▶ [Work to be completed]
Your answer must consist of exactly the lines below, starting with the line with "st, connected st /\" and going on through the line with "- unfold step. destruct (at_ x); [|done..].", and nothing else.

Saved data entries
....................

Class LineServerLaws {S} (srv : LineServer S) := {
  room_pos : 0 < room;
  serve_ok st s : connected st -> s <> [] -> length s <= room ->
    exists st', serve s st = Some st' /\ connected st' /\ heard st' = talk s (length s) (heard st) }.

(** ** The clients *)

(** The size of [buf]; whether the end of the stream is reported, and whether it
    ends the loop. *)
Record program := Program { MAXLINE : nat; says_closed : bool; leaves : bool }.

Definition client_process : program := Program 8192 true true.
Definition client_thread : program := Program 80 true false.
Definition client_select : program := Program 80 true true.
Definition client_poll : program := Program 80 true true.
Definition client_epoll : program := Program 8192 true true.
Definition client_domain : program := Program 4096 false false.

(** Where the client is. *)
Inductive place := at_fgets | at_Read | ended.

(** On the screen: an answer, or "the other side has been closed". *)
Inductive shown := echo (s : str) | notice.

(** The client with what is still to be typed, the bytes on their way to the server
    and from it, whether the server has closed the connection. *)
Record session (S : Type) := Session {
  stdin : str; at_ : place; up : str; down : str; gone : bool; server : S; screen : list shown }.
Arguments Session {S}. Arguments stdin {S}. Arguments at_ {S}. Arguments up {S}. Arguments down {S}.
Arguments gone {S}. Arguments server {S}. Arguments screen {S}.

(** The client reads a line and writes it, or is killed by SIGPIPE there; the
    server reads at most [n] bytes of those on the way; it closes the connection; the
    client reads at most [n] bytes, or finds the end or an error. *)
Inductive event := line_typed (killed : bool) | server_reads (n : nat) | server_closes | client_reads (n : nat) | read_ends (failed : bool).

Section session.
Context {S : Type} {srv : LineServer S} (c : program).

(** What a step of the server has written to this client. *)
Definition sent_between (st st' : S) : str := concat (drop (length (output (heard st))) (output (heard st'))).

Definition step (e : event) (x : session S) : option (session S) :=
  match e with
  | line_typed killed =>
      match at_ x, fgets (MAXLINE c - 1) (stdin x) with
      | at_fgets, ([], _) => Some (Session (stdin x) ended (up x) (down x) (gone x) (server x) (screen x))
      | at_fgets, (l, rest) =>
          if gone x then Some (Session rest (if killed then ended else at_Read) (up x) (down x) true (server x) (screen x))
          else Some (Session rest at_Read (up x ++ c_str l) (down x) false (server x) (screen x))
      | _, _ => None
      end
  | server_reads n =>
      if gone x then None
      else match take (n `min` room) (up x) with
           | [] => None
           | s => st ← serve s (server x);
               Some (Session (stdin x) (at_ x) (drop (n `min` room) (up x)) (down x ++ sent_between (server x) st) false st (screen x))
           end
  | server_closes => if gone x then None else Some (Session (stdin x) (at_ x) (up x) (down x) true (server x) (screen x))
  | client_reads n =>
      match at_ x, take (n `min` MAXLINE c) (down x) with
      | at_Read, (_ :: _) as s => Some (Session (stdin x) at_fgets (up x) (drop (n `min` MAXLINE c) (down x)) (gone x) (server x) (screen x ++ [echo s]))
      | _, _ => None
      end
  | read_ends failed =>
      match at_ x, down x with
      | at_Read, [] =>
          if gone x then
            (* a length of -1 is refused by [Write] *)
            if failed then Some (Session (stdin x) at_fgets (up x) [] true (server x) (screen x))
            else Some (Session (stdin x) (if leaves c then ended else at_fgets) (up x) [] true (server x)
                         (screen x ++ (if says_closed c then [notice] else [])))
          else None
      | _, _ => None
      end
  end.

Fixpoint run (es : list event) (x : session S) : option (session S) :=
  match es with [] => Some x | e :: es' => x' ← step e x; run es' x' end.

Definition begin (st : S) (input : str) : session S := Session input at_fgets [] [] false st [].

(** The answers on the screen. *)
Definition echoed (x : session S) : str := concat (omap (fun i => match i with echo s => Some s | notice => None end) (screen x)).

(** Reads that take all that is there, as far as there is room. *)
Definition at_once (e : event) : Prop :=
  match e with server_reads n => room <= n | client_reads n => MAXLINE c <= n | server_closes => False | _ => True end.

(** ** What the client prints *)

Context {laws : LineServerLaws srv} (Hsize : 1 < MAXLINE c).

Definition lines_upper (ls : list str) : str := upper (concat (c_str <$> ls)).

(** [ls] is what was sent, [lost] what was typed after the server had closed. *)
Record prints (input : str) (ls lost : list str) (x : session S) : Prop := {
  pr_input : input = concat ls ++ concat lost ++ stdin x;
  pr_text : echoed x ++ down x ++ upper (up x) = lines_upper ls;
  pr_lost : gone x = false -> lost = [];
  pr_server : gone x = false -> connected (server x);
  pr_end : at_ x = ended -> gone x = false -> stdin x = [];
  pr_wait : at_ x = at_Read -> gone x = false -> up x = [] -> down x = [] -> exists l, last ls = Some (NUL :: l) }.

Lemma lines_upper_snoc ls l : lines_upper (ls ++ [l]) = lines_upper ls ++ upper (c_str l).
Proof. unfold lines_upper, upper. by rewrite fmap_app, concat_app, fmap_app, <- (app_nil_r (c_str l)) at 1. Qed.

Lemma sent_between_talk st st' s : heard st' = talk s (length s) (heard st) -> sent_between st st' = upper s.
Proof.
  intros H. unfold sent_between. rewrite H. cbn. rewrite drop_app_length. cbn. rewrite app_nil_r.
  apply take_ge. unfold upper. by rewrite length_fmap.
Qed.

Lemma echoed_snoc x x' i : screen x' = screen x ++ [i] -> echoed x' = echoed x ++ match i with echo s => s | notice => [] end.
Proof.
  intros H. unfold echoed. rewrite H, omap_app, concat_app. destruct i; cbn; by rewrite ?app_nil_r.
Qed.

(** What the server makes of the bytes it reads. *)
Lemma server_turn x n : gone x = false -> connected (server x) -> take (n `min` room) (up x) <> [] -> exists st,
  serve (take (n `min` room) (up x)) (server x) = Some st /\ connected st /\
  sent_between (server x) st = upper (take (n `min` room) (up x)).
Proof.
  intros Hg Hc Hne. destruct (serve_ok (server x) (take (n `min` room) (up x)) Hc Hne) as (st & Hs & Hc' & Hh); [rewrite length_take; lia|].
  exists st. split_and!; [done..|]. by apply sent_between_talk.
Qed.

Lemma step_server_reads x n x' : gone x = false -> connected (server x) -> step (server_reads n) x = Some x' ->
  take (n `min` room) (up x) <> [] /\ exists st, connected st /\
  x' = Session (stdin x) (at_ x) (drop (n `min` room) (up x)) (down x ++ upper (take (n `min` room) (up x))) false st (screen x).
Proof.
  intros Hg Hc. unfold step. rewrite Hg. destruct (take (n `min` room) (up x)) as [|b s] eqn:Ht; [done|].
  destruct (server_turn x n Hg Hc) as (st & Hs & Hc' & Hu); [by rewrite Ht|]. rewrite Ht in Hs, Hu. rewrite Hs. cbn.
  intros [= <-]. split; [done|]. exists st. split; [done|]. by rewrite Hu.
Qed.

Lemma step_prints input ls lost e x x' :
  prints input ls lost x -> step e x = Some x' -> exists ls' lost', prints input ls' lost' x'.
Proof.
  intros [Hin Ht Hl Hs He Hw]. destruct e as [killed|n| |n|failed].
  - unfold step. destruct (at_ x); [|done..]. destruct (fgets (MAXLINE c - 1) (stdin x)) as [[|b l] rest] eqn:Hf.
    + intros [= <-]. exists ls, lost. split; try done. cbn. intros _ _. destruct (fgets_spec _ _ _ _ Hf) as (_ & _ & Hn). destruct (Hn eq_refl); [lia|done].
    + destruct (fgets_spec _ _ _ _ Hf) as (Hst & _ & _). rewrite Hst in Hin. destruct (gone x) eqn:Hg; intros [= <-].
      * exists ls, (lost ++ [b :: l]). split; cbn [stdin at_ up down gone server screen]; try done.
        rewrite concat_app. cbn [concat]. by rewrite app_nil_r, <- (app_assoc (concat lost)).
      * exists (ls ++ [b :: l]), lost. rewrite (Hl eq_refl) in *. split; cbn [stdin at_ up down gone server screen]; auto; try done.
        -- rewrite concat_app. cbn [concat]. rewrite app_nil_r. cbn in Hin. by rewrite <- app_assoc.
        -- rewrite lines_upper_snoc, <- Ht. unfold echoed, upper. cbn [screen]. by rewrite fmap_app, <- !app_assoc.
        -- intros _ _ Hu _. apply app_nil in Hu as [_ Hu]. cbn in Hu. case_decide; [|done]. subst b. exists l. by apply last_snoc.
  - intros Hstep. destruct (gone x) eqn:Hg; [unfold step in Hstep; by rewrite Hg in Hstep|].
    destruct (step_server_reads x n x' Hg (Hs eq_refl) Hstep) as (Hne & st & Hc & ->). exists ls, lost.
    split; cbn [stdin at_ up down gone server screen]; auto.
    + rewrite <- Ht. unfold echoed, upper. cbn [screen]. rewrite <- !app_assoc, <- fmap_app. by rewrite take_drop.
    + intros _ _ _ Hd. apply app_nil in Hd as [_ Hd]. by apply fmap_nil_inv in Hd.
  - unfold step. destruct (gone x) eqn:Hg; [done|]. intros [= <-]. exists ls, lost. split; cbn; auto; done.
  - unfold step. destruct (at_ x); [done| |done]. destruct (take (n `min` MAXLINE c) (down x)) as [|b s] eqn:Hd; [done|].
    intros [= <-]. exists ls, lost. split; cbn [stdin at_ up down gone server screen]; auto; try done.
    rewrite <- Ht, (echoed_snoc x _ (echo (b :: s))) by done. rewrite <- (take_drop (n `min` MAXLINE c) (down x)) at 2. rewrite Hd. by rewrite <- !app_assoc.
  - unfold step. destruct (at_ x); [done| |done]. destruct (down x) eqn:Hd; [|done]. destruct (gone x) eqn:Hg; [|done].
    destruct failed; intros [= <-]; exists ls, lost; split; cbn [stdin at_ up down gone server screen]; auto; try done.
    rewrite <- Ht. destruct (says_closed c); [by rewrite (echoed_snoc x _ notice), app_nil_r by done|].
    unfold echoed. cbn [screen]. by rewrite app_nil_r.
Qed.

Lemma run_prints input ls lost es x x' :
  prints input ls lost x -> run es x = Some x' -> exists ls' lost', prints input ls' lost' x'.
Proof.
  revert ls lost x. induction es as [|e es IH]; intros ls lost x Hx; cbn; [intros [= <-]; by exists ls, lost|].
  destruct (step e x) as [x1|] eqn:He; [|done]. destruct (step_prints _ _ _ _ _ _ Hx He) as (ls' & lost' & Hx'). by apply (IH ls' lost').
Qed.

Lemma begin_prints st input : connected st -> prints input [] [] (begin st input).
Proof. by split. Qed.

(** *** How long it takes *)

Definition place_size (p : place) : nat := match p with ended => 0 | at_fgets => 1 | at_Read => 2 end.
Definition size_of (x : session S) : nat :=
  4 * length (stdin x) + 2 * length (up x) + length (down x) + place_size (at_ x) + (if gone x then 0 else 1).

Lemma step_size e x x' : (gone x = false -> connected (server x)) -> step e x = Some x' -> size_of x' < size_of x.
Proof.
  intros Hs Hstep. destruct e as [killed|n| |n|failed].
  - revert Hstep. unfold step, size_of. destruct (at_ x); [|done..]. destruct (fgets (MAXLINE c - 1) (stdin x)) as [[|b l] rest] eqn:Hf.
    + intros [= <-]. cbn. lia.
    + destruct (fgets_spec _ _ _ _ Hf) as (-> & _ & _). pose proof (length_c_str (b :: l)).
      destruct (gone x); [destruct killed|]; intros [= <-]; cbn [stdin at_ up down gone place_size]; rewrite ?length_app; cbn in *; lia.
  - destruct (gone x) eqn:Hg; [unfold step in Hstep; by rewrite Hg in Hstep|].
    destruct (step_server_reads x n x' Hg (Hs eq_refl) Hstep) as (Hne & st & _ & ->). unfold size_of, upper.
    cbn [stdin at_ up down gone]. rewrite Hg, length_app, length_fmap, length_take, length_drop.
    destruct (up x) as [|b u]; [by rewrite take_nil in Hne|]. destruct (n `min` room) eqn:Hn; [done|]. cbn. lia.
  - revert Hstep. unfold step, size_of. destruct (gone x); [done|]. intros [= <-]. cbn. lia.
  - revert Hstep. unfold step, size_of. destruct (at_ x); [done| |done]. destruct (take (n `min` MAXLINE c) (down x)) eqn:Hd; [done|].
    intros [= <-]. cbn [stdin at_ up down gone place_size]. rewrite length_drop. lia.
  - revert Hstep. unfold step, size_of. destruct (at_ x); [done| |done]. destruct (down x); [|done]. destruct (gone x); [|done].
    destruct failed, (leaves c); intros [= <-]; cbn; lia.
Qed.

Lemma run_size input ls lost es x x' : prints input ls lost x -> run es x = Some x' -> length es + size_of x' <= size_of x.
Proof.
  revert ls lost x. induction es as [|e es IH]; intros ls lost x Hx; cbn [run length]; [intros [= <-]; lia|].
  destruct (step e x) as [x1|] eqn:He; [|done]. pose proof (step_size e x x1 (pr_server _ _ _ _ Hx) He).
  destruct (step_prints _ _ _ _ _ _ Hx He) as (ls' & lost' & Hx'). intros Hr. specialize (IH ls' lost' x1 Hx' Hr). cbn [length]. lia.
Qed.

(** A client that waits does so for an answer that can come, or for the end of the
    stream that is there, unless it has sent nothing because its line begins with a NUL
    byte; then only the server can end the wait, by closing. *)
Definition stuck (x : session S) : Prop :=
  at_ x = at_Read /\ gone x = false /\ up x = [] /\ down x = [] /\ forall e, e <> server_closes -> step e x = None.

Lemma can_go_on input ls lost x :
  prints input ls lost x -> at_ x <> ended ->
  (exists e x', e <> server_closes /\ step e x = Some x') \/ stuck x /\ exists l, last ls = Some (NUL :: l).
Proof.
  intros [Hin Ht Hl Hs He Hw] Hne. destruct (at_ x) eqn:Ha; [|clear Hne|done].
  - left. exists (line_typed false). unfold step. rewrite Ha. destruct (fgets _ _) as [[|b l] rest]; [by eexists|]. destruct (gone x); by eexists.
  - destruct (down x) as [|b d] eqn:Hd.
    2:{ left. exists (client_reads 1). unfold step. rewrite Ha, Hd. destruct (1 `min` MAXLINE c) eqn:Hn; [lia|]. by eexists. }
    destruct (gone x) eqn:Hg; [left; exists (read_ends false); unfold step; rewrite Ha, Hd, Hg; by eexists|].
    destruct (up x) as [|b u] eqn:Hu.
    { right. split; [|by apply Hw]. split_and!; [done..|].
      intros [killed|n| |n|failed] Hc; unfold step; rewrite ?Ha, ?Hg, ?Hu, ?Hd, ?take_nil; done. }
    left. exists (server_reads 1).
    destruct (server_turn x 1 Hg (Hs eq_refl)) as (st & Hst & _ & _).
    { rewrite Hu. pose proof room_pos. destruct (1 `min` room) eqn:Hn; [lia|done]. }
    unfold step. rewrite Hg. pose proof room_pos as Hr. destruct (take (1 `min` room) (up x)) eqn:Ht'.
    { rewrite Hu in Ht'. destruct (1 `min` room) eqn:Hn; [lia|done]. }
    rewrite Hst. cbn. by eexists.
Qed.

....................

▶ [Finished exercise]
  take (n `min` room) (up x) <> [] /\ exists st, connected st /\
  x' = Session (stdin x) (at_ x) (drop (n `min` room) (up x)) (down x ++ upper (take (n `min` room) (up x))) false st (screen x).
Proof.
  intros Hg Hc. unfold step. rewrite Hg. destruct (take (n `min` room) (up x)) as [|b s] eqn:Ht; [done|].
  destruct (server_turn x n Hg Hc) as (st & Hs & Hc' & Hu); [by rewrite Ht|]. rewrite Ht in Hs, Hu. rewrite Hs. cbn.
  intros [= <-]. split; [done|]. exists st. split; [done|]. by rewrite Hu.
Qed.

Lemma step_prints input ls lost e x x' :
  prints input ls lost x -> step e x = Some x' -> exists ls' lost', prints input ls' lost' x'.
Proof.
  intros [Hin Ht Hl Hs He Hw]. destruct e as [killed|n| |n|failed].
  - unfold step. destruct (at_ x); [|done..]. destruct (fgets (MAXLINE c - 1) (stdin x)) as [[|b l] rest] eqn:Hf.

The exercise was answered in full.